========================================
Assembling E. coli sequences with Velvet
========================================

.. Warning:: These documents are not maintained and their instructions may be
	out of date. However the GED Lab does maintain the `khmer protocols
	<http://khmer-protocols.readthedocs.org/>`__ which may cover similar
	topics. See also the `installation instructions for the current version
	of the khmer project <https://khmer.readthedocs.org/en/latest/install.html>`__. 

Install screed::

   cd /usr/local/share
   git clone https://github.com/ged-lab/screed.git
   cd screed
   python setup.py install

Install khmer::

   cd /usr/local/share
   git clone https://github.com/ged-lab/khmer.git
   cd khmer
   make

Grab the ngs-scripts::

   git clone https://github.com/ngs-docs/ngs-scripts.git /root/ngs-scripts

and install the Velvet assembler::

   cd /root
   curl -O http://www.ebi.ac.uk/~zerbino/velvet/velvet_1.2.10.tgz
   tar xzf velvet_1.2.10.tgz
   cd velvet_1.2.10
   make MAXKMERLENGTH=51
   cp velvet? /usr/local/bin

Now, let's create a working directory::

   cd /mnt
   mkdir assembly
   cd assembly

Download some E. coli data.  The first data set
(ecoli_ref-5m-trim.fastq.gz) is the trimmed PE data sets from the
other day (see :doc:`short-read-quality-evaluation`), and the second
data set is a specially processed data set using `digital
normalization <http://ged.msu.edu/papers/2012-diginorm/>`__ that will
assemble quickly. ::

   curl -O https://s3.amazonaws.com/public.ged.msu.edu/ecoli_ref-5m-trim.fastq.gz
   curl -O https://s3.amazonaws.com/public.ged.msu.edu/ecoli-reads-5m-dn-paired.fa.gz

Now... assemble the small, fast data sets, using the Velvet assembler.  Here
we will set the required parameter k=31::

   velveth ecoli.31 31 -shortPaired -fasta.gz ecoli-reads-5m-dn-paired.fa.gz
   velvetg ecoli.31 -exp_cov auto

Check out the stats for the assembled contigs for a cutoff of 1000::

   python /usr/local/share/khmer/sandbox/assemstats3.py 1000 ecoli.*/contigs.fa

Also try assembling with k=33 and k=35::

   velveth ecoli.33 33 -shortPaired -fasta.gz ecoli-reads-5m-dn-paired.fa.gz
   velvetg ecoli.33 -exp_cov auto

   velveth ecoli.35 35 -shortPaired -fasta.gz ecoli-reads-5m-dn-paired.fa.gz
   velvetg ecoli.35 -exp_cov auto

Now check out the stats for the assembled contigs for a cutoff of 1000::

   python /usr/local/share/khmer/sandbox/assemstats3.py 1000 ecoli.*/contigs.fa

(Also read: `What does k control in de Bruijn graph assemblers? <http://ivory.idyll.org/blog/the-k-parameter.html>`__.)

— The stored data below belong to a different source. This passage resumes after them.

(** [dos] run with a given number of moments and a given initial state of the generator. *)
Definition dos_with_moments (num_moments : Z) (generator : mt19937) (this : Strategy)
    (t0 t1 : time_point) (energy : ArrayXd) : ArrayXd * Strategy :=
  let '(scale, bounds') := scaling_factors (bounds this) in
  let c := config this in
  let specialized_algorithm := Build_AlgorithmConfig false (options (algorithm c)) in
  let oh := optimize_for (Indices_pair 0 0) scale (optimized_hamiltonian this) in
  let stats1 := populate_stats oh (stats this) num_moments specialized_algorithm in
  let moments := DiagonalMoments_new num_moments in
  let stats4 := stats_toc t1 (stats_tic t0 (set_multiplier (num_random c) stats1)) in
  let total :=
    fold_left array_add
      (realizations (Z.to_nat (num_random c)) oh specialized_algorithm moments generator)
      (diagonal_get moments) in
  (reconstruct (array_real (kernel_apply (kernel c) (array_div total (real_of_int (num_random c)))))
               energy scale,
   after_query this bounds' oh stats4).

(** *** What the strategy relies on in the classes it calls *)

(** Modelled from the spec: kpm/Bounds.hpp is not part of the sources; the
    scale factors are "derived once per operator (or per explicit bounds
    override) and cached until the operator changes": asking again gives the
    same factors and leaves the bounds as they are. *)
Definition scaling_factors_cached : Prop :=
  forall b : Bounds, scaling_factors (snd (scaling_factors b)) = scaling_factors b.

(** Modelled from the spec: kpm/OptimizedHamiltonian.hpp is not part of the
    sources; "calling optimize_for again with identical arguments is a no-op". *)
Definition optimize_for_idempotent : Prop :=
  forall (i : Indices) (scale : Scale) (oh : OptimizedHamiltonian),
    optimize_for i scale (optimize_for i scale oh) = optimize_for i scale oh.

(** Modelled from the spec: kpm/Moments.hpp is not part of the sources; the
    off-diagonal moments are "multiple such sequences (one per column)" of
    the query the Hamiltonian was optimized for. *)
Definition one_sequence_per_column : Prop :=
  forall (n row : Z) (cols : list Z) (scale : Scale) (oh : OptimizedHamiltonian)
         (starter : Starter) (a : AlgorithmConfig),
    let oh' := optimize_for (Build_Indices row cols) scale oh in
    length (offdiagonal_get
              (compute_offdiagonal (OffDiagonalMoments_new n (idx oh')) starter oh' a))
    = length cols.

End StrategyTemplate.

End Kpm.

(** ** support/simd.hpp: gather, addsub, complex_mul, madd_rc *)

Module SimdOps.

Section Registers.
(** [T] is the type of a lane ([float] or [double]) and [zero] the lane with
    all bits clear. *)
Context {T : Type} (zero : T).

(** [__m128]: four 32-bit lanes, lowest first.  [__m128d]: two 64-bit lanes;
    a 64-bit lane is a [double], or two adjacent [float]s, the one at the
    lower address first. *)
Definition m128 : Type := (T * T * T * T)%type.
Definition m128d (L : Type) : Type := (L * L)%type.

(** [_mm_load_ss(p)]: [*p] in the lowest lane, the others cleared. *)
Definition _mm_load_ss (x : T) : m128 := (x, zero, zero, zero).

(** [_mm_unpacklo_ps(a, b)]: the two low lanes of [a] and [b], interleaved. *)
Definition _mm_unpacklo_ps (a b : m128) : m128 :=
  let '(a0, a1, _, _) := a in
  let '(b0, b1, _, _) := b in
  (a0, b0, a1, b1).

(** [_mm_load_sd(p)]: [*p] in the low lane, the high lane cleared. *)
Definition _mm_load_sd {L : Type} (zero64 x : L) : m128d L := (x, zero64).

(** [_mm_loadh_pd(a, p)]: the low lane of [a], [*p] in the high lane. *)
Definition _mm_loadh_pd {L : Type} (a : m128d L) (x : L) : m128d L := (fst a, x).

(** [_mm_load_pd(p)]: [p[0]] and [p[1]]. *)
Definition _mm_load_pd {L : Type} (x y : L) : m128d L := (x, y).

(** [_mm_castpd_ps(v)]: the same bits as four 32-bit lanes. *)
Definition _mm_castpd_ps (v : m128d (T * T)) : m128 :=
  let '((x0, x1), (y0, y1)) := v in (x0, x1, y0, y1).

(** [data] is the array a pointer points into, by element; [indices] the
    array of indices; a [std::complex] is its real and imaginary part, in
    this order. *)

(** [Gather<float32x4>::call(float const* data, Index const* indices)] *)
Definition Gather_float32x4 (data : Z -> T) (indices : Z -> Z) : m128 :=
  let a := _mm_load_ss (data (indices 0)) in
  let b := _mm_load_ss (data (indices 1)) in
  let c := _mm_load_ss (data (indices 2)) in
  let d := _mm_load_ss (data (indices 3)) in
  let ac := _mm_unpacklo_ps a c in
  let bd := _mm_unpacklo_ps b d in
  _mm_unpacklo_ps ac bd.

(** [Gather<float32x4>::call(std::complex<float> const* data, Index const* indices)] *)
Definition Gather_float32x4_complex (data : Z -> T * T) (indices : Z -> Z) : m128 :=
  let low := _mm_load_sd (zero, zero) (data (indices 0)) in
  let vec := _mm_loadh_pd low (data (indices 1)) in
  _mm_castpd_ps vec.

(** [Gather<float64x2>::call(double const* data, Index const* indices)] *)
Definition Gather_float64x2 (data : Z -> T) (indices : Z -> Z) : m128d T :=
  let low := _mm_load_sd zero (data (indices 0)) in
  _mm_loadh_pd low (data (indices 1)).

(** [Gather<float64x2>::call(std::complex<double> const* data, Index const* indices)] *)
Definition Gather_float64x2_complex (data : Z -> T * T) (indices : Z -> Z) : m128d T :=
  _mm_load_pd (fst (data (indices 0))) (snd (data (indices 0))).

(** The lanes of a register, lowest first. *)
Definition lanes (v : m128) : list T := let '(x0, x1, x2, x3) := v in [x0; x1; x2; x3].
Definition lanes64 (v : m128d T) : list T := [fst v; snd v].

(** [Gather<V<N, void>>::call(data, indices)]: the loop
    [for (i = 0u; i < Vec::vec_length; ++i) r.vec(i) = Gather<BaseVec>::call(data, indices + i * index_step)],
    from [i] on, [n] base vectors being left. *)
Fixpoint Gather_loop {V : Type} (call : (Z -> Z) -> V) (index_step : Z) (n : nat) (i : Z)
    (indices : Z -> Z) : list V :=
  match n with
  | O => []
  | S n' =>
      call (fun k => indices (i * index_step + k))
      :: Gather_loop call index_step n' (i + 1) indices
  end.

(** [index_step = Vec::base_length * element_size / sizeof(Scalar)] *)
Definition index_step (base_length element_size sizeof_scalar : Z) : Z :=
  base_length * element_size / sizeof_scalar.

(** [Gather<float32<N>>::call] for [N = 4 * vec_length] lanes of [float]
    and for [N / 2] [std::complex<float>]. *)
Definition Gather_float32 (vec_length : nat) (data : Z -> T) (indices : Z -> Z) : list m128 :=
  Gather_loop (Gather_float32x4 data) (index_step 4 4 4) vec_length 0 indices.
Definition Gather_float32_complex (vec_length : nat) (data : Z -> T * T) (indices : Z -> Z)
    : list m128 :=
  Gather_loop (Gather_float32x4_complex data) (index_step 4 4 8) vec_length 0 indices.

End Registers.

(** The two vector templates: [float32<N, E>] and [float64<N, E>]. *)
Inductive VecTemplate : Type := float32 | float64.

Section Vectors.
(** The arithmetic of a lane: [+], [-] (unary), [*] and [-] (binary). *)
Context {T : Type} (add : T -> T -> T) (neg : T -> T) (mul : T -> T -> T) (sub : T -> T -> T).

(** A vector [Vec<N, E>] is the list of its [N] lanes. *)
Definition Vec : Type := list T.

Over lunch, run an assembly of the larger read data set.  (You might want to
do this in screen.) ::

   velveth ecoli-full.31 31 -short -fastq.gz ecoli_ref-5m-trim.fastq.gz
   velvetg ecoli-full.31 -exp_cov auto

Comparing and evaluating assemblies - Mapping
=============================================

Install bowtie::

   cd /root

   curl -O -L http://sourceforge.net/projects/bowtie-bio/files/bowtie/0.12.7/bowtie-0.12.7-linux-x86_64.zip
   unzip bowtie-0.12.7-linux-x86_64.zip
   cd bowtie-0.12.7
   cp bowtie bowtie-build bowtie-inspect /usr/local/bin

Now, for each contigs file, extract the contigs over (say) 300 bases -- ::

   cd /mnt/assembly

   python /usr/local/share/khmer/sandbox/extract-long-sequences.py 300 ecoli.31/contigs.fa > ecoli-31.fa
   python /usr/local/share/khmer/sandbox/extract-long-sequences.py 300 ecoli.33/contigs.fa > ecoli-33.fa
   python /usr/local/share/khmer/sandbox/extract-long-sequences.py 300 ecoli.35/contigs.fa > ecoli-35.fa

...and build the indices::

   for i in 31 33 35; do
      bowtie-build ecoli-$i.fa ecoli-$i
   done

Finally, map a subset of the reads to each subset::

   gunzip -c ecoli_ref-5m-trim.fastq.gz | head -1200000 > 300k-reads.fq

   for i in 31 33 35; do
      echo mapping to ecoli-$i
      bowtie -p 2 ecoli-$i -q 300k-reads.fq 300k-reads.x.$i.map
   done

You can look at the statistics (# of reads aligned) as a proxy for
"completeness" of the assembly -- ::

   mapping to ecoli-31
   # reads processed: 300000
   # reads with at least one reported alignment: 266468 (88.82%)
   # reads that failed to align: 33532 (11.18%)
   Reported 266468 alignments to 1 output stream(s)

   mapping to ecoli-33
   # reads processed: 300000
   # reads with at least one reported alignment: 256539 (85.51%)
   # reads that failed to align: 43461 (14.49%)
   Reported 256539 alignments to 1 output stream(s)

   mapping to ecoli-35
   # reads processed: 300000
   # reads with at least one reported alignment: 243645 (81.22%)
   # reads that failed to align: 56355 (18.79%)
   Reported 243645 alignments to 1 output stream(s)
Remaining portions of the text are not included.